Primarily as a result of the increase in net sales, Bio Systems' increased its
operating income approximately 30% to $513,000 for the quarter ended June 30,
1998 from $396,000 for the quarter ended June 30, 1997. Bio Systems' cost of
goods sold decreased slightly to 58% of net sales for the first quarter of
fiscal 1999 from 59% of net sales for the first quarter of fiscal 1998. Selling,
general, and administrative expenses also decreased slightly to 27% of net sales
for the quarter ended June 30, 1998 from 28% of net sales during the same period
in fiscal 1998. Bio Systems has been successful in controlling its operating
costs and expenses while increasing its net sales. Additionally, Bio Systems
incurred certain costs, primarily legal fees, in the first quarter of fiscal
1998 associated with the purchase of the minority partner's 40% partnership
interest in Bio Systems Partners in October 1997.

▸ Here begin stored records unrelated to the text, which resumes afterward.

(** * Duke-Slurm conda tooling: a shallow embedding and its properties

    The three command-line utilities of the repository

      - [bin/install_requirements.py]
      - [scripts/install_conda.py]
      - [scripts/setup_conda.py]

    are embedded as functions over an explicit world (file system and
    trace of observable actions).  External processes and the network
    are oracles of the host the scripts run on. *)

From Stdlib Require Import ZArith Ascii String List Bool Lia.
From stdpp Require Import base option gmap strings list.
Import ListNotations.

Local Open Scope string_scope.
Local Open Scope list_scope.

(** ** Python string operations *)

Module Py.

(** [sub in s] on [str]: [sub] occurs in [s] as a contiguous run. *)
Fixpoint contains (sub s : string) : bool :=
  if String.prefix sub s then true
  else match s with
       | EmptyString => false
       | String _ s' => contains sub s'
       end.

(** [sep.join(l)]. *)
Definition join (sep : string) (l : list string) : string :=
  String.concat sep l.

(** Truthiness of a [str] and of a [list]. *)
Definition truthy_str (s : string) : bool :=
  match s with EmptyString => false | _ => true end.

Definition truthy_list {A} (l : list A) : bool :=
  match l with [] => false | _ => true end.

(** [s.lower()], for the ASCII text the platform module reports. *)
Definition lower_ascii (c : ascii) : ascii :=
  let n := nat_of_ascii c in
  if (65 <=? n)%nat && (n <=? 90)%nat then ascii_of_nat (n + 32) else c.

Fixpoint lower (s : string) : string :=
  match s with
  | EmptyString => EmptyString
  | String c s' => String (lower_ascii c) (lower s')
  end.

(** ["c" * n]. *)
Fixpoint repeat_str (c : string) (n : nat) : string :=
  match n with
  | O => ""
  | S k => c +:+ repeat_str c k
  end.

End Py.

Notation "a 'in_str' s" := (Py.contains a s) (at level 70, no associativity).

(** ** Exceptions *)

(** A command line handed to [subprocess.run]: a string run through the
    shell ([shell=True]) or an argument vector. *)
Inductive command :=
| Shell (line : string)
| Argv (args : list string).

Inductive exn :=
| RuntimeError (msg : string)
| ValueError (msg : string)
| TypeError (msg : string)
| FileNotFoundError (msg : string)
| CalledProcessError (returncode : Z) (cmd : command)
| TimeoutExpired (cmd : command) (timeout : nat)
| OtherException (cls : string) (msg : string)
| SystemExit (code : Z).

(** [OtherException] stands for the exceptions no handler of the scripts
    names: the [OSError]s other than [FileNotFoundError]
    ([PermissionError], [IsADirectoryError], [NotADirectoryError]),
    [UnicodeDecodeError], the exceptions of the JSON parser and of the
    network; [cls] is the name of the class, [msg] is [str(e)]. *)

(** [except Exception] catches everything but [SystemExit]. *)
Definition is_Exception (e : exn) : bool :=
  match e with SystemExit _ => false | _ => true end.

(** The [OSError] a system call fails with: [FileNotFoundError], or one
    of another class. *)
Inductive os_error :=
| NoSuchFile (msg : string)
| OtherOSError (cls : string) (msg : string).

Definition exn_of (e : os_error) : exn :=
  match e with
  | NoSuchFile msg => FileNotFoundError msg
  | OtherOSError cls msg => OtherException cls msg
  end.

(** ** The world the scripts act on *)

(** What one call of [subprocess.run] comes back with. *)
Record completed := {
  returncode : Z;
  stdout : string;
  stderr : string
}.

(** The fate of an external process: it ran and exited; the program was
    not found ([FileNotFoundError], with the text of the OS error); the
    system refused to start it for another reason (an [OSError] of
    another class: [PermissionError] for a program that is not
    executable, [OSError] for one in no executable format, ...); or it
    was still running when the [timeout] passed to [subprocess.run]
    elapsed.  A host answers [Overran] only to a call that passes a
    timeout. *)
Inductive outcome :=
| Exited (r : completed)
| NotStarted (msg : string)
| Refused (cls : string) (msg : string)
| Overran.

(** Observable actions, in the order the program performs them. *)
Inductive event :=
| Print (s : string)                    (* print(s) *)
| PrintErr (s : string)                 (* print(s, file=sys.stderr) *)
| Probe (path : string)                 (* os.path.exists / Path.exists *)
| ReadFile (path : string)              (* open(path, 'r').read() *)
| AppendFile (path : string) (s : string)   (* open(path, 'a').write(s) *)
| WriteFile (path : string) (s : string)    (* open(path, 'w').write(s) *)
| Chmod (path : string) (mode : N)      (* os.chmod *)
| Unlink (path : string)                (* Path.unlink *)
| Download (url : string) (path : string)   (* urllib.request.urlretrieve *)
| Run (cmd : command).                  (* subprocess.run *)

(** What is at a path: a file whose bytes decode to a text in the
    encoding of the host, a file whose bytes do not, or a directory. *)
Inductive node :=
| File (text : string)
| Binary (bytes : string)
| Dir.

Coercion File : string >-> node.

(** The file system is keyed by path strings: a path that is no key
    does not exist.  Mode bits and permissions are not part of the
    state ([Chmod] is traced): what exists can be read and written by
    the user. *)
Record world := {
  fs : gmap string node;
  trace : list event
}.

(** What a download comes back with: the body, or an exception, with
    whatever had been written to the target file by then. *)
Inductive fetched :=
| Fetched (body : string)
| FetchFailed (e : exn) (partial : option string).

(** ** Configuration of scripts/setup_conda.py *)

(** One environment descriptor:
    [{"python": .., "packages": {"conda": [..], "pip": [..]}, "channels": [..]}]. *)
Record package_lists := {
  conda : list string;
  pip : list string
}.

Record env_config := {
  python : string;
  packages : package_lists;
  channels : list string
}.

(** [config["environments"]]: the items of the dict in insertion order. *)
Record configuration := {
  environments : list (string * env_config)
}.

(** [name in d] and [d[name]] on such a dict. *)
Definition dict_mem {V} (name : string) (d : list (string * V)) : bool :=
  existsb (λ kv, String.eqb name (fst kv)) d.

Definition dict_get {V} (name : string) (d : list (string * V)) : option V :=
  snd <$> List.find (λ kv, String.eqb name (fst kv)) d.

(** ** The host *)

(** Everything the scripts take from their surroundings. *)
Record host := {
  (** the user's home directory as [os.path.expanduser] takes it:
      [$HOME] less its trailing slashes (empty for the root directory) *)
  home : string;
  (** [str(Path(__file__).parent.parent)] of scripts/setup_conda.py *)
  script_root : string;
  (** an external process: its fate and the file system it leaves *)
  sys_run : command → option nat → world → outcome * gmap string node;
  (** a download: what [urlretrieve] comes back with, the network and
      the opening of the target file taken together *)
  url_fetch : string → world → fetched;
  (** [json.load] on the text of a configuration file: the exception
      of the parser, or the configuration read, taken to have the
      shape of the built-in one (a dict of environments, each with its
      python version, its two package lists and its channels) *)
  json_load : string → exn + configuration;
  (** [platform.system()] and [platform.machine()] *)
  platform_system : string;
  platform_machine : string;
  (** [str(e)] for the exceptions of the [subprocess] module *)
  str_CalledProcessError : Z → command → string;
  str_TimeoutExpired : command → nat → string;
  (** [str(e)] for the [UnicodeDecodeError] that reading the bytes of a
      file as text raises *)
  str_UnicodeDecodeError : string → string;
  (** why a file cannot be opened for writing at a path, if it cannot:
      a directory is at the path ([IsADirectoryError]), the directory
      the file is to be in does not exist ([FileNotFoundError]) or is
      a file ([NotADirectoryError]), the user may not write there
      ([PermissionError]); [None] when it can *)
  open_fails : string → world → option os_error
}.

(** [str(e)]. *)
Definition str_exn (h : host) (e : exn) : string :=
  match e with
  | RuntimeError msg | ValueError msg | TypeError msg
  | FileNotFoundError msg | OtherException _ msg => msg
  | CalledProcessError rc cmd => str_CalledProcessError h rc cmd
  | TimeoutExpired cmd t => str_TimeoutExpired h cmd t
  | SystemExit code =>
      (* not reached: no handler of the scripts catches SystemExit *)
      ""
  end.

(** ** Computations: state and exceptions *)

Definition M (A : Type) : Type := world → (exn + A) * world.

Definition ret {A} (a : A) : M A := λ w, (inr a, w).

Definition raise {A} (e : exn) : M A := λ w, (inl e, w).

Definition bind {A B} (m : M A) (k : A → M B) : M B := λ w,
  match m w with
  | (inr a, w') => k a w'
  | (inl e, w') => (inl e, w')
  end.

(** [try: m  except <catches> as e: handler e]. *)
Definition try_except {A} (m : M A) (catches : exn → bool) (handler : exn → M A) : M A := λ w,
  match m w with
  | (inl e, w') => if catches e then handler e w' else (inl e, w')
  | (inr a, w') => (inr a, w')
  end.

Declare Scope py_scope.
Delimit Scope py_scope with py.
Bind Scope py_scope with M.
Notation "x ← y ; z" := (bind y (λ x, z))
  (at level 20, y at level 100, z at level 200, only parsing) : py_scope.
Notation "x ;; z" := (bind x (λ _, z))
  (at level 100, z at level 200, only parsing, right associativity) : py_scope.
Local Open Scope py_scope.
Lemma get_liveValue cfg now key s :
  fst (get cloneValue cfg now key s)
  = option_map (Collection.copied cloneValue cfg) (liveValue now s key).
Proof.
  unfold get, liveValue. destruct (JsMap.get key (store s)) as [v|]; auto.
  destruct (expired now (JsMap.get key (ttlMap s))); reflexivity.
Qed.

(** A read changes the value no later read at the same time finds. *)
Lemma liveValue_after_get cfg now key s k :
  liveValue now (snd (get cloneValue cfg now key s)) k = liveValue now s k.
Proof.
  unfold get. destruct (JsMap.get key (store s)) as [v|] eqn:Hs; cbn [snd].
  - destruct (expired now (JsMap.get key (ttlMap s))) eqn:He; cbn [snd].
    + unfold liveValue. cbn [store ttlMap with_misses].
      rewrite delete_store, delete_ttlMap.
      destruct (String.eqb_spec k key) as [->|Hne].
      * rewrite JsMapFacts.get_delete_eq, Hs, He. reflexivity.
      * rewrite !JsMapFacts.get_delete_neq by assumption. reflexivity.
    + destruct (updateOnGet cfg); reflexivity.
  - reflexivity.
Qed.
(** [self.interface.write(data)]. *)
Definition interface_write (data : bytes) : M unit :=
  fun st =>
    if is_open (interface (fst st))
    then (Ok tt, (fst st, emit (EvWrite data) (snd st)))
    else (Raise PortNotOpenError, st).

(** What a blocking read of [size] bytes obtains from the peer's script, and
    the script that is left: at most [size] bytes, fewer on a timeout, and
    nothing is waited for when [size <= 0]. *)
Definition obtain (size : Z) (script : list bytes) : bytes * list bytes :=
  if size <=? 0 then ([], script)
  else
    match script with
    | [] => ([], [])
    | r :: rest => (firstn (Z.to_nat size) r, rest)
    end.

(** [self.interface.read(size)]. *)
Definition interface_read (size : Z) : M bytes :=
  fun st =>
    if is_open (interface (fst st)) then
      let w := emit (EvRead size) (snd st) in
      (Ok (fst (obtain size (rx w))), (fst st, set_rx (snd (obtain size (rx w))) w))
    else (Raise PortNotOpenError, st).

(** The bytes of [bs] up to and including its first newline. *)
Fixpoint line_of (bs : bytes) : bytes :=
  match bs with
  | [] => []
  | b :: bs' => if Byte.eqb b x0a then [b] else b :: line_of bs'
  end.

(** [self.interface.readline()]. *)
Definition interface_readline : M bytes :=
  fun st =>
    if is_open (interface (fst st)) then
      let w := emit EvReadline (snd st) in
      match rx w with
      | [] => (Ok [], (fst st, w))
      | r :: rest => (Ok (line_of r), (fst st, set_rx rest w))
      end
    else (Raise PortNotOpenError, st).

(** ** The methods of Handler *)

(** A value handed to [_send]: [Union[bytes, int]]. *)
Inductive value :=
| VBytes (b : bytes)
| VInt (z : Z).

(** The data handed to [write_bulk_flash]: [Union[bytes, str]]. *)
Inductive flash_data :=
| DBytes (b : bytes)
| DStr (s : str).

Section Handler.

Variable CP : commands_proto.

Definition get_version : M str :=
  interface_write (COMMON CP);;
  interface_write (GET_VERSION CP);;
  line <- interface_readline;;
  match utf8_decode line with
  | Some s => ret s
  | None => raise UnicodeDecodeError
  end.

(** [any(expected in version for expected in ["PSLab", "CSpark"])]. *)
Definition any_expected (version : str) : bool :=
  existsb (fun expected => str_in expected version)
          [str_of_string "PSLab"; str_of_string "CSpark"].

(** The [for port_info in port_info_generator: ... else: version = ""] loop
    of [connect]. *)
Fixpoint autodetect (ports : list string) : M str :=
  match ports with
  | [] => ret []
  | device :: ports' =>
    interface_set_port device;;
    interface_open;;
    version <- get_version;;
    if any_expected version then ret version else autodetect ports'
  end.

Definition connect (p : option string) (baud : Z) (t : Q) : M unit :=
  s <- serial_Serial p baud (Some t) (Some t);;
  modify (set_interface s);;
  opened <- gets (fun h => is_open (interface h));;
  version <- (if opened : bool then get_version
              else fun st => autodetect (comports (snd st)) st);;
  if any_expected version then
    modify (set_version version);;
    i <- gets interface;;
    logger (info_connected version (port i))
  else
    interface_close;;
    modify (set_version []);;
    raise (SerialException "Device not found.").

Definition disconnect : M unit := interface_close.

Definition reconnect (p : option string) (baud : option Z) (t : option Q) : M unit :=
  disconnect;;
  i <- gets interface;;
  let baud := match baud with None => baudrate i | Some b => b end in
  let p := match p with None => port i | Some name => Some name end in
  let t := match t with None => timeout i | Some x => Some x end in
  s <- serial_Serial p baud t t;;
  modify (set_interface s);;
  connect None 1000000 1%Q.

CONSUMER HEALTHCARE PRODUCTS SEGMENT
Net sales for the Consumer Healthcare Products Segment, which operates
through Scherer Laboratories, Inc. ("Scherer Labs"), decreased approximately
26% to $315,000 for the first quarter of fiscal 1999 from $427,000 during the
same period in fiscal 1998. The decrease in Scherer Labs' net sales is due to
the following factors: (i) during the first quarter of fiscal 1999, Scherer
Labs' largest customer reduced its buying volume for Scherer Labs' two core
products which resulted in a significant decrease in sales orders for these
products; (ii) increased competition for Scherer Labs' largest volume product
and (iii) as a result of industry consolidation, some of Scherer Labs' other
customers have either significantly decreased or discontinued their sales
orders for Scherer Labs' products. Although Scherer Labs has taken action to
regain the lost sales, there can be no assurance that Scherer Labs will be
able to return its sales volume to the level prior to the factors discussed
above.
As a result of the decrease in net sales, Scherer Labs' operating income
decreased 45% to $113,000 for the first quarter of fiscal 1999 from $205,000 for
the first quarter of fiscal 1998.
CORPORATE
The Company's operating expenses at the corporate level decreased to $145,000
for the quarter ended June 30, 1998 from $260,000 for the quarter ended June 30,
1997. Certain administrative, accounting, management oversight and payroll
services are performed by the Company's Corporate office. The Corporate
operating expenses include the salaries and wages of the personnel who perform
these functions, including the Company's executive officers, rent expense, and
professional accounting and legal fees. In February 1998, the Company relocated
its Corporate headquarters to another location in Atlanta, Georgia and as a
result reduced its rent expense by $65,000 for the first quarter of fiscal 1999,
as compared to the first quarter of fiscal 1998. Additionally, the Company
reduced its legal fees at the Corporate level by $59,000 for the quarter ended
June 30, 1998, as compared to the quarter ended June 30, 1997. In fiscal 1998
the Company incurred legal fees associated with certain litigation that was
settled in the second quarter of fiscal 1998. The Company does not allocate any
revenues to the Corporate level.
OTHER INCOME (EXPENSE).
- -----------------------
The Company's interest income increased to $173,000 for the first quarter of
fiscal 1999 from $53,000 for the first quarter of fiscal 1998. The increase
is a result of the Company's investment, principally in marketable securities
(see Note 4 to the accompanying Notes to Condensed Consolidated Financial
Statements included elsewhere herein), of the net proceeds received by the
Company from the sale of Marquest Medical Products, Inc. ("Marquest") to
Vital Signs, Inc. in July 1997.
9
<PAGE>
The Company recorded interest expense of $47,000 during the first quarter of
fiscal 1998 and had no corresponding interest expense during the first quarter
of fiscal 1999. In July 1997, the Company used a portion of the proceeds from
the sale of Marquest to Vital Signs, Inc. to repay in full the outstanding
principal balance on a note payable to the adult children of an affiliate of the
Company.
LIQUIDITY AND CAPITAL RESOURCES
The Company's cash and cash equivalents totaled $6,741,000 at June 30, 1998, a
decrease of $127,000 from March 31, 1998. Working capital increased to
$7,953,000 at June 30, 1998 from $7,376,000 at March 31, 1998. The Company's
long-term debt decreased slightly to $462,000 at June 30, 1998 from $504,000 at
March 31, 1998. The primary reasons for these changes are discussed below.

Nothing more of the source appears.